Give again, word for word, each line below starting at the one that contains "Definition report (step" and ending at the one that contains "behaviour of the".

◆ **Information given**:
*** Block opens ***

Record World := MkWorld {
  w_ExpandTemplate : string → TemplateData → res string;
  w_json_strings : string → option (list string);
  w_CompileExpr : string → cel_issue + cel_ast;
  w_quote : string → string;
  w_Mask : string → string;
  w_Detects : string → bool;
  w_OS : string;
  w_WorkspacePath : bool → string;                    (* of a scoped step *)
  w_VolumePaths : bool → gmap string string;
  w_EnsureScope : nat → ClaimStep → io_result;
  w_exec : nat → ClaimStep → string → list string → attempt_result;
  w_backoff : string → string;                        (* the parsed backoff, printed *)
  w_sleep : nat → string → bool;                      (* the backoff was cut short *)
  w_call : nat → string → gmap string string → call_result;
  w_approve : nat → ClaimStep → bool;
  w_Resolve : bool → string → path_result;            (* ResolveArtifactPath, ResolveCachePath *)
  w_upload : nat → ClaimStep → string → io_result;
  w_download : nat → ClaimStep → string → string → io_result;
  w_restore : nat → ClaimStep → string → io_result;
  w_expired : string → nat → bool;                    (* the deadline of a cleanup phase *)
  w_budget : string;                                  (* the printed budget *)
  w_json_map : gmap string string → string;           (* json.Marshal *)
  w_FetchSecrets : nat → res (gmap string string)
}.

Abbreviation thread := (proc St event).
Abbreviation program := (main St event (option text)).

(** What distinguishes the main pipeline from finally. *)
Record phase := MkPhase {
  ph_frozen : option RunStatusView;  (* None: the live status *)
  ph_implicitSuccess : bool;
  ph_flag : flag;
  ph_suppressOnCancel : bool
}.

Section agent.
Variables (W : World) (Vars : gmap string string).

Definition log (index : Z) (line : string) : thread unit := emit (ELog index line).
Definition report (step : ClaimStep) (status : step_status) : thread unit :=
  emit (EReport step status 0 "" "").

Fixpoint for_each {A} (l : list A) (f : A → thread unit) : thread unit :=
  match l with
  | [] => mret ()
  | x :: l' => _ ← f x; for_each l' f
  end.
(* ===== verification/AgentFacts.v ===== *)
(** * internal/agent: correctness of the step loop

    The lemmas on [AgentRun] that the properties of [AgentOutcome],
    [AgentProtocol] and [AgentPhases] share: what each action may change and
    emit, for every interleaving of the members of a stage and for every
    behaviour of the backend, the controller and the clock. *)

From S2P Require Import Prelude GoStrings DslTypes DslMatrix DslCondition AgentSteps Threads AgentRun.
From stdpp Require Import options.

(** ** What the other threads and the environment may do *)

Record grows (s s' : St) : Prop := {
  g_time : st_time s ≤ st_time s';
  g_cancelled : st_cancelled s = true → st_cancelled s' = true;
  g_reaped : st_reaped s = true → st_reaped s' = true;
  g_flag : ∀ f, flag_set f s = true → flag_set f s' = true
}.

#[export] Instance grows_preorder : PreOrder grows.
Proof. split; [by split|]. intros s1 s2 s3 [] []. split; [lia|auto..]. Qed.

Lemma env_grows s s' : env s s' → grows s s'.
Proof.
  intros (t & c & r & -> & Ht & Hcr). split; simpl; [done| | |by intros []].
  - intros Hc. destruct Hcr as [[-> _]|[Hc' _]]; congruence.
  - intros Hc. destruct Hcr as [[_ ->]|(_ & Hc' & _)]; congruence.
Qed.

(** What the actions of a thread may emit: never the end of the run, and only
    outputs the secret detector passed. *)
Definition thread_event (W : World) (e : event) : Prop :=
  match e with
  | EFinish _ => False
  | ESetOutputs _ m | ERunOutputs m => m ≠ ∅ ∧ map_Forall (λ _ v, w_Detects W v = false) m
  | _ => True
  end.

(** What they emit apart from reports, executions and raised flags. *)
Definition quiet_event (W : World) (e : event) : Prop :=
  match e with EReport _ _ _ _ _ | EExec _ _ _ _ | EFlag _ => False | _ => thread_event W e end.

(** What they emit apart from reports. *)
Definition mute_event (W : World) (e : event) : Prop :=
  match e with EReport _ _ _ _ _ => False | _ => thread_event W e end.

(** Only events in [P]; a flag is only raised together with the event that says
    so, and only the poller cancels. *)
Record guarded (P : event → Prop) (s : St) (es : list event) (s' : St) : Prop := {
  f_grows : grows s s';
  f_flag : ∀ f, flag_set f s' = true → flag_set f s = true ∨ EFlag f ∈ es;
  f_events : Forall P es
}.
Arguments f_grows {P s es s'} _.
Arguments f_flag {P s es s'} _.
Arguments f_events {P s es s'} _.

Abbreviation flagged W := (guarded (thread_event W)).
Abbreviation mute W := (guarded (mute_event W)).
Abbreviation quiet W := (guarded (quiet_event W)).

#[export] Instance guarded_chain P : Chain (guarded P).
Proof.
  split.
  - intros s. split; [done|by left|done].
  - intros s1 s2 s3 e1 e2 [G1 F1 E1] [G2 F2 E2]. split; [by etrans| |by apply Forall_app].
    intros f Hf. rewrite elem_of_app. destruct (F2 f Hf) as [H|H]; [|by right; right].
    destruct (F1 f H) as [?|?]; [by left|by right; left].
Qed.

Lemma env_guarded P s s' : env s s' → guarded P s [] s'.
Proof.
  intros H. split; [by apply env_grows| |done]. destruct H as (t & c & r & -> & _). by intros []; left.
Qed.

(** Nothing but the environment moved. *)
Definition idle (s s' : St) : Prop := guarded (λ _, False) s [] s'.

#[export] Instance idle_preorder : PreOrder idle.
Proof. split; [intros s; apply (chain_refl (G := guarded _))|]. intros s1 s2 s3. apply (chain_trans s1 s2 s3 [] []). Qed.

Lemma idle_flag s s' f : idle s s' → flag_set f s' = flag_set f s.
Proof.
  intros [[_ _ _ Hg] Hf _]. destruct (flag_set f s) eqn:E; [by apply Hg|].
  apply not_true_is_false. by intros [?|?%not_elem_of_nil]%Hf; [congruence|].
Qed.

Lemma grows_set_flag f s : grows s (set_flag f s).
Proof. destruct f, s; split; simpl; try done; by intros []. Qed.

Lemma flag_set_flag f g s : flag_set g (set_flag f s) = true → g = f ∨ flag_set g s = true.
Proof. destruct f, g, s; simpl; auto. Qed.

Lemma set_flag_set f s : flag_set f (set_flag f s) = true.
Proof. by destruct f. Qed.

Lemma guarded_set_flag (P : event → Prop) f s : P (EFlag f) → guarded P s [EFlag f] (set_flag f s).
Proof.
  intros HP. split; [apply grows_set_flag| |by repeat constructor].
  intros g [->|?]%flag_set_flag; [right; left|by left].
Qed.

(** An update that touches neither the time nor the flags. *)
Definition neutral (u : St → St) : Prop :=
  ∀ s, st_time (u s) = st_time s ∧ st_cancelled (u s) = st_cancelled s ∧ st_reaped (u s) = st_reaped s ∧
    ∀ f, flag_set f (u s) = flag_set f s.

Lemma neutral_id : neutral id.
Proof. done. Qed.

Lemma neutral_guarded P u es s : neutral u → Forall P es → guarded P s es (u s).
Proof.
  intros Hu He. destruct (Hu s) as (Ht & Hc & Hr & Hf). split; [split| |done].
  - lia.
  - congruence.
  - congruence.
  - intros f. by rewrite Hf.
  - intros f. rewrite Hf. by left.
Qed.

(** ** Every thread keeps to that *)

Create HintDb agent.

Lemma keeps_act {A} P u es (k : St → proc St event A) :
  neutral u → (∀ s, Forall P (es s)) → (∀ s, keeps (guarded P) (k s)) → keeps (guarded P) (Act u es k).
Proof. intros Hu He Hk s. split; [by apply neutral_guarded|done]. Qed.
Lemma keeps_read {A} P (f : St → A) : keeps (guarded P) (read f).
Proof. by apply keeps_act; [apply neutral_id|..]. Qed.
Lemma keeps_emit (P : event → Prop) e : P e → keeps (guarded P) (emit e).
Proof. intros He. apply keeps_act; [apply neutral_id| |done]. by repeat constructor. Qed.
Lemma keeps_ask {A} P es (f : St → A) : Forall P es → keeps (guarded P) (ask es f).
Proof. intros He. by apply keeps_act; [apply neutral_id|..]. Qed.
Lemma keeps_modify P u : neutral u → keeps (guarded P) (modify u).
Proof. intros Hu. by apply keeps_act. Qed.
Lemma keeps_mret {A} P (a : A) : keeps (guarded P) (mret a).
Proof. done. Qed.
Lemma keeps_flag (P : event → Prop) f :
  P (EFlag f) → keeps (guarded P) (Act (set_flag f) (λ _, [EFlag f]) (λ _, Ret ())).
Proof. intros HP s. split; [by apply guarded_set_flag|done]. Qed.

Lemma keeps_guarded {A} (P P' : event → Prop) (t : proc St event A) :
  (∀ e, P e → P' e) → keeps (guarded P) t → keeps (guarded P') t.
Proof.
  intros HP. apply keeps_weaken. intros s l s' [H1 H2 H3]. split; [done..|]. by eapply Forall_impl.
Qed.
Lemma quiet_mute {A} W (t : proc St event A) : keeps (quiet W) t → keeps (mute W) t.
Proof. apply keeps_guarded. by intros []. Qed.
Lemma mute_flagged {A} W (t : proc St event A) : keeps (mute W) t → keeps (flagged W) t.
Proof. apply keeps_guarded. by intros []. Qed.
Lemma quiet_flagged {A} W (t : proc St event A) : keeps (quiet W) t → keeps (flagged W) t.
Proof. intros. by apply mute_flagged, quiet_mute. Qed.
#[export] Hint Resolve keeps_read keeps_emit keeps_ask keeps_mret keeps_flag Forall_nil_2 Forall_cons_2 : agent.
#[export] Hint Extern 0 (thread_event _ _) => exact I : agent.
#[export] Hint Extern 0 (quiet_event _ _) => exact I : agent.
#[export] Hint Extern 0 (mute_event _ _) => exact I : agent.
#[export] Hint Resolve quiet_flagged quiet_mute mute_flagged | 5 : agent.

(** The outputs kept for publication. *)
Lemma FilterSecretOutputs_safe Detects m :
  map_Forall (λ _ v, Detects v = false) (FilterSecretOutputs Detects m).
Proof. intros k v [_ H]%map_lookup_filter_Some. exact H. Qed.

(** Decompose a thread into its actions. *)
Ltac keeps :=
  repeat first
    [ progress cbv zeta
    | match goal with
      | |- keeps _ (mbind _ _) => apply keeps_bind; [|intros ?]
      | |- keeps _ (match ?x with _ => _ end) => destruct x
      end
    | solve [auto with agent] ].

(** The same decomposition for programs. *)
Ltac mkeeps :=
  repeat first
    [ progress cbv zeta
    | match goal with
      | |- main_keeps _ (mbind _ _) => apply main_keeps_bind; [|intros ?]
      | |- main_keeps _ (lift _) => apply main_keeps_lift; keeps
      | |- main_keeps _ (match ?x with _ => _ end) => destruct x
      end
    | solve [auto with agent] ].

Section keeps.
Context (W : World) (Vars : gmap string string).

Lemma keeps_for_each {A} P (l : list A) f : (∀ x, keeps (guarded P) (f x)) → keeps (guarded P) (for_each l f).
Proof. intros Hf. induction l; cbn [for_each]; keeps; auto. Qed.
#[local] Hint Resolve keeps_for_each : agent.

*** Block closes ***

◆ **Expected answer**:
Definition report (step : ClaimStep) (status : step_status) : thread unit :=
  emit (EReport step status 0 "" "").

Fixpoint for_each {A} (l : list A) (f : A → thread unit) : thread unit :=
  match l with
  | [] => mret ()
  | x :: l' => _ ← f x; for_each l' f
  end.
(* ===== verification/AgentFacts.v ===== *)
(** * internal/agent: correctness of the step loop

    The lemmas on [AgentRun] that the properties of [AgentOutcome],
    [AgentProtocol] and [AgentPhases] share: what each action may change and
    emit, for every interleaving of the members of a stage and for every
    behaviour of the backend, the controller and the clock. *)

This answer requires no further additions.